- **Exercise description**
Using the records below, output the stretch that opens with the line containing "(* ===== verification/Chaos.v ===== *)" and closes with the line containing "Variable others : nat", exactly and including both lines, with nothing more.

- **Records for the exercise**
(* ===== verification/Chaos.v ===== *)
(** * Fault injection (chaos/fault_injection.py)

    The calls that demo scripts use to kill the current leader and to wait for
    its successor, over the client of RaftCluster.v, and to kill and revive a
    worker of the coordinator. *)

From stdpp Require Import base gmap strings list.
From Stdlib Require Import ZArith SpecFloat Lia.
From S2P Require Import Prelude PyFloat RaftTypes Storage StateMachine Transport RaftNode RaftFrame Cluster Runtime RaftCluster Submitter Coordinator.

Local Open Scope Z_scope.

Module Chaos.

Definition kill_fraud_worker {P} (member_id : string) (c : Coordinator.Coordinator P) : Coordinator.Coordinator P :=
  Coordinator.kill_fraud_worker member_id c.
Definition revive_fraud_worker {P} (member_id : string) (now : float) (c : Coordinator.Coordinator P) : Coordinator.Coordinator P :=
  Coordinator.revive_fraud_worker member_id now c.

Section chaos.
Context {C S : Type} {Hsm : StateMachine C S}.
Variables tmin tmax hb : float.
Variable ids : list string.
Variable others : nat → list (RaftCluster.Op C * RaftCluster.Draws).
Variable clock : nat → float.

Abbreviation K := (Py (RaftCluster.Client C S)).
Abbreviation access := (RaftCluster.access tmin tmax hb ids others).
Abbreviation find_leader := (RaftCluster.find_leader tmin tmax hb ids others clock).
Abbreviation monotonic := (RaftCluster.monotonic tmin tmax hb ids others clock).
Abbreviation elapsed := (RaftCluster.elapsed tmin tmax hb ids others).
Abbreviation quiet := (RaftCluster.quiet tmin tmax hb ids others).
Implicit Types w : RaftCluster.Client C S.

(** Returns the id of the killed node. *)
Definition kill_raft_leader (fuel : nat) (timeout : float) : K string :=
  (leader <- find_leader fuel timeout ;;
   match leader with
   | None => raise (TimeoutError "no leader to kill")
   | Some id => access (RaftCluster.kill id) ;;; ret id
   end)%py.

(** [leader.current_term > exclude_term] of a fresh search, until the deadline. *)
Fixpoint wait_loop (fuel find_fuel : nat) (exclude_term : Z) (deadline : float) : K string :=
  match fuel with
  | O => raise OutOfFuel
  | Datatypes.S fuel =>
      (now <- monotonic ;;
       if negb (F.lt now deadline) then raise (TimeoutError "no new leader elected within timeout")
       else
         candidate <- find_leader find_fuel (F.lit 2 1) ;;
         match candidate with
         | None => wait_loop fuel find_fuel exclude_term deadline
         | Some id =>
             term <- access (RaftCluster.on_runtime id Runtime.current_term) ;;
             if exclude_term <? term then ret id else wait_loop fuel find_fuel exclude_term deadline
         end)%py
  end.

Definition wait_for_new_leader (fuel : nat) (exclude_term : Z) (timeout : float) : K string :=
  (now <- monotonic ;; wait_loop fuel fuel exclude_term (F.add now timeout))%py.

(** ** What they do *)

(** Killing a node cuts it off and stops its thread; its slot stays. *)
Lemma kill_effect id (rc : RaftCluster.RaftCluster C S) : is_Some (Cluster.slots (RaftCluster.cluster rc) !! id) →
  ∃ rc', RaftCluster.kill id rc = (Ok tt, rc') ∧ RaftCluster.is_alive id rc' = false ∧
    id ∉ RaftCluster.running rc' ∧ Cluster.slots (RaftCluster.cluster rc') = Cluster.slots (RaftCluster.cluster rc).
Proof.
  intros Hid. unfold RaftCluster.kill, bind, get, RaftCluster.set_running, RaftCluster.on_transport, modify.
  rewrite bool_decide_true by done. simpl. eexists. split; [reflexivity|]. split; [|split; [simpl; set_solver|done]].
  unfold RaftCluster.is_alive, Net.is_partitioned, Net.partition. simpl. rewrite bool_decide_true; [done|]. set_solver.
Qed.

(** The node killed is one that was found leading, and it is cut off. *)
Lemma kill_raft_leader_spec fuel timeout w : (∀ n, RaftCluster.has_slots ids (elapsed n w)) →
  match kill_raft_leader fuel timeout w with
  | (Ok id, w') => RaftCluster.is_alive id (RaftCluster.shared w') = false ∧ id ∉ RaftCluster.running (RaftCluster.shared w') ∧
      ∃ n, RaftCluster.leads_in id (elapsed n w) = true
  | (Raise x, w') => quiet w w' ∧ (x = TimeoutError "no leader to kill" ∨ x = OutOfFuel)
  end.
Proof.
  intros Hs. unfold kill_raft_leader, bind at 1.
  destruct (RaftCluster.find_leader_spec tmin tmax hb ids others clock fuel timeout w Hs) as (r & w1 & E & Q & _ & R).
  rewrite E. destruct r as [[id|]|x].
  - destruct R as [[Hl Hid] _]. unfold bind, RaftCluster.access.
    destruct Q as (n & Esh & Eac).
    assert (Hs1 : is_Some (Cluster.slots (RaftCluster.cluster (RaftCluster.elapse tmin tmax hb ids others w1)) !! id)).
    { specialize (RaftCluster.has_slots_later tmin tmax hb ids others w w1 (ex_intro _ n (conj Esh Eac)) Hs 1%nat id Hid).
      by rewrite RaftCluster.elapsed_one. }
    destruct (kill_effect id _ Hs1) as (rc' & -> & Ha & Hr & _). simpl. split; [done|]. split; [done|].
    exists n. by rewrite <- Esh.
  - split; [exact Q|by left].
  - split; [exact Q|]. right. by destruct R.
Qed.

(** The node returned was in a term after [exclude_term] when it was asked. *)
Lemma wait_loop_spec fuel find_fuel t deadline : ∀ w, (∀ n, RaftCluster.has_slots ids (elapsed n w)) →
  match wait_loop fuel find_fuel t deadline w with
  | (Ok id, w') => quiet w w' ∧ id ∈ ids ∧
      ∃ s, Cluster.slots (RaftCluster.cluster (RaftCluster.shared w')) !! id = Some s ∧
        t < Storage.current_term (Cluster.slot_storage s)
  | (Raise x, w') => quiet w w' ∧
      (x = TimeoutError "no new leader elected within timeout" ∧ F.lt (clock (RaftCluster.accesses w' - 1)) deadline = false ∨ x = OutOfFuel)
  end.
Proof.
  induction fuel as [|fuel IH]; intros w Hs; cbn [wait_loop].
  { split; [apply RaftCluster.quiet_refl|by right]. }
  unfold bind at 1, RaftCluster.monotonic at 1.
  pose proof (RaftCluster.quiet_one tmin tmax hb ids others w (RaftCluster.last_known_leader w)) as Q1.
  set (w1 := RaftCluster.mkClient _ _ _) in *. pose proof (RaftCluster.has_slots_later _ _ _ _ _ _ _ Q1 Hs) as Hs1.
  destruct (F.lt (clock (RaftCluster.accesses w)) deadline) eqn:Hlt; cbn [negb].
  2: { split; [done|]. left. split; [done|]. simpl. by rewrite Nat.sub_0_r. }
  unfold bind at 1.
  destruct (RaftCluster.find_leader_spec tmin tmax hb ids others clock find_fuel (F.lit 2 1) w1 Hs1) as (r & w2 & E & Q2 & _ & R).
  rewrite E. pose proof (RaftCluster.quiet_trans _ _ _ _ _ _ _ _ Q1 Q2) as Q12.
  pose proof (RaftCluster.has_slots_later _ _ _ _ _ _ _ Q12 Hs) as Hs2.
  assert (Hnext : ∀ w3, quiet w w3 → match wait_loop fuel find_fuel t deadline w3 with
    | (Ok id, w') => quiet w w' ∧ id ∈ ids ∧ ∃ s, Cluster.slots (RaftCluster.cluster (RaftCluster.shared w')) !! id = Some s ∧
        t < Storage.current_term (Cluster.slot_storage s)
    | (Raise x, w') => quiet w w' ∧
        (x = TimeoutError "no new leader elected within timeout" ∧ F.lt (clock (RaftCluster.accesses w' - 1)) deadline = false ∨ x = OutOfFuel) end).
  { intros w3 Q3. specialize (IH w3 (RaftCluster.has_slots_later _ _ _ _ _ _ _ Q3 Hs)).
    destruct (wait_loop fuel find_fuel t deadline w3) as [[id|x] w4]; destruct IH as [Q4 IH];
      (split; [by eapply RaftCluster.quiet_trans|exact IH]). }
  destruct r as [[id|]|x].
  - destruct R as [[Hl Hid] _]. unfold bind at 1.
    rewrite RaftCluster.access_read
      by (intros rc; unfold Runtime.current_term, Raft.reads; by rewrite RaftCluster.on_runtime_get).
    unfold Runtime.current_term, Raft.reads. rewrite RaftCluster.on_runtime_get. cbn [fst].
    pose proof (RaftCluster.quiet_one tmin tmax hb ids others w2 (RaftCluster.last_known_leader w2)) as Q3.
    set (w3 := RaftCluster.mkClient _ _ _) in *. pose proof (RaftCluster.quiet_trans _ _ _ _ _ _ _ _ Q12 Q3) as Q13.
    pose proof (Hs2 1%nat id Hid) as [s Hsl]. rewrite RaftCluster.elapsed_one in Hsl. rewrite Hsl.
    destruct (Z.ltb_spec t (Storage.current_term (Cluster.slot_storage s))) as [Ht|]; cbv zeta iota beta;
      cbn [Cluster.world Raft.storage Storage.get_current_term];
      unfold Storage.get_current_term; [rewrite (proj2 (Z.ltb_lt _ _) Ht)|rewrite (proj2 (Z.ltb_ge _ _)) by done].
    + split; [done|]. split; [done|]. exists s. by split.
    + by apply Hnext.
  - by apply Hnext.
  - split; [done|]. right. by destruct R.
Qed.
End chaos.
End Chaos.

==

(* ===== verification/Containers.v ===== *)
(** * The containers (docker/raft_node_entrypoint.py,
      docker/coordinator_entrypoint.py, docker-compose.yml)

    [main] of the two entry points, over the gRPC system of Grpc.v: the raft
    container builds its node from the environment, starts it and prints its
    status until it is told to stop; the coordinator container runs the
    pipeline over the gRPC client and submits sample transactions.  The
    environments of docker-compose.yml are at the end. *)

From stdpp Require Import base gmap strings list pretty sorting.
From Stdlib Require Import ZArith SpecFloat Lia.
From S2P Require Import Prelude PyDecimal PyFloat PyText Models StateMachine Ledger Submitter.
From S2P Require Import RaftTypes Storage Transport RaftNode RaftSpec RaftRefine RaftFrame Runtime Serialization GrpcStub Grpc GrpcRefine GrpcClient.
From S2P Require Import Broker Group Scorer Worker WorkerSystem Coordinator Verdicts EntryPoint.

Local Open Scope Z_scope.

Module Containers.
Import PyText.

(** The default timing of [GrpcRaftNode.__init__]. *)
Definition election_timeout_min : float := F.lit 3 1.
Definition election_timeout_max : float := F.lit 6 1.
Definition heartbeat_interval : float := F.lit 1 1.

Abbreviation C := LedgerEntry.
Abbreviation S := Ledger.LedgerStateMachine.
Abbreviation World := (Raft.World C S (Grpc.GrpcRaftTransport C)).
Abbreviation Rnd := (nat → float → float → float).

- **Task solution**
(* ===== verification/Chaos.v ===== *)
(** * Fault injection (chaos/fault_injection.py)

    The calls that demo scripts use to kill the current leader and to wait for
    its successor, over the client of RaftCluster.v, and to kill and revive a
    worker of the coordinator. *)

From stdpp Require Import base gmap strings list.
From Stdlib Require Import ZArith SpecFloat Lia.
From S2P Require Import Prelude PyFloat RaftTypes Storage StateMachine Transport RaftNode RaftFrame Cluster Runtime RaftCluster Submitter Coordinator.

Local Open Scope Z_scope.

Module Chaos.

Definition kill_fraud_worker {P} (member_id : string) (c : Coordinator.Coordinator P) : Coordinator.Coordinator P :=
  Coordinator.kill_fraud_worker member_id c.
Definition revive_fraud_worker {P} (member_id : string) (now : float) (c : Coordinator.Coordinator P) : Coordinator.Coordinator P :=
  Coordinator.revive_fraud_worker member_id now c.

Section chaos.
Context {C S : Type} {Hsm : StateMachine C S}.
Variables tmin tmax hb : float.
Variable ids : list string.
Variable others : nat → list (RaftCluster.Op C * RaftCluster.Draws).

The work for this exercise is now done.